UK authorities were questioned after dozens of victims at Westminster, Manchester, London Bridge, and Finsbury Park.

“MI5 and counter-terrorism policing got a great deal right (but) particularly in the case of Manchester, they could have succeeded had the cards fallen differently”, the report found.

Bomber Salman Abedi was not under active investigation when he detonated a suicide device at Manchester arena in May, which killed 22 people.

Mr Anderson’s review found MI5 came by unspecified intelligence in the months before the attack which “had its true significance been properly understood” would have caused an investigation into him to be opened.

Westminster attacker Khalid Masood was known to police and MI5 for association with extremists, but authorities had no reason to anticipate his murderous actions.
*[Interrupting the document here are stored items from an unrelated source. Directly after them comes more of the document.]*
(** The loop [while filepath.exists() and counter < 1000]: where it
    stops. *)
Lemma collision_counter_stops (budget : nat) fs save_dir date_str
    (base counter : Z) :
  let c := collision_counter budget fs save_dir date_str base counter in
  counter <= c <= counter + Z.of_nat budget
  /\ (forall j, counter <= j < c ->
        Fs.exists_ fs (candidate save_dir date_str (base + j)) = true)
  /\ (c < counter + Z.of_nat budget ->
        Fs.exists_ fs (candidate save_dir date_str (base + c)) = false).
Proof.
  revert counter. induction budget as [|budget IH]; intros counter; simpl.
  - split; [lia|]. split; intros; lia.
  - fold (candidate save_dir date_str (base + counter)).
    destruct (Fs.exists_ fs (candidate _ _ (base + counter))) eqn:Hex.
    + destruct (IH (counter + 1)) as (Hrange & Htaken & Hfree).
      split; [lia|]. split.
      * intros j Hj. destruct (decide (j = counter)) as [->|]; [done|].
        apply Htaken. lia.
      * intros Hlt. apply Hfree. lia.
    + split; [lia|]. split; [intros; lia|done].
Qed.

Lemma exists_write_same fs p f fs' :
  Fs.write fs p f = Some fs' -> Fs.stat fs' p = Some f.
Proof.
  unfold Fs.write, Fs.stat. destruct (fs !! path_dir p) as [d|]; [|done].
  intros [= <-]. rewrite lookup_insert_eq. simpl.
  rewrite lookup_file_put_file. by rewrite decide_True.
Qed.

Lemma write_is_Some fs p f :
  is_Some (fs !! path_dir p) -> is_Some (Fs.write fs p f).
Proof. unfold Fs.write. intros [d ->]. eauto. Qed.

Lemma write_keeps_dir fs p f fs' dir :
  Fs.write fs p f = Some fs' -> is_Some (fs !! dir) -> is_Some (fs' !! dir).
Proof.
  unfold Fs.write. destruct (fs !! path_dir p) as [d|] eqn:Hd; [|done].
  intros [= <-] Hdir. rewrite lookup_insert.
  case_decide; eauto.
Qed.

Lemma put_file_fresh name f (d : directory) :
  Fs.lookup_file name d = None -> Fs.put_file name f d = d ++ [(name, f)].
Proof.
  induction d as [|[n g] r IH]; simpl; [done|].
  case_decide; [done|]. intros Hr. by rewrite IH.
Qed.

Lemma lookup_file_app name (d1 d2 : directory) :
  Fs.lookup_file name (d1 ++ d2)
  = match Fs.lookup_file name d1 with
    | Some f => Some f
    | None => Fs.lookup_file name d2
    end.
Proof.
  induction d1 as [|[n g] r IH]; simpl; [done|]. by case_decide.
Qed.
Khuram Butt, who led the three-strong gang behind the London Bridge van and knife attack in June, which left two young Australian women dead, was the principal subject of an MI5 investigation from mid-2015 until the deadly assault.

The report says material relating to Butt received in the two weeks prior to the attack added little to the intelligence picture and did not identify activity that led up to the attack.

Another of the London Bridge gang, Youssef Zaghba, was placed on an EU warning list in March last year but a marker was deleted by Italian authorities in January.

Zaghba, and the third London Bridge attacker Rachid Redouane, were never investigated by MI5.

MI5 and police have together thwarted 22 plots in the last four years, nine of which have been stopped since March 2017, the police said.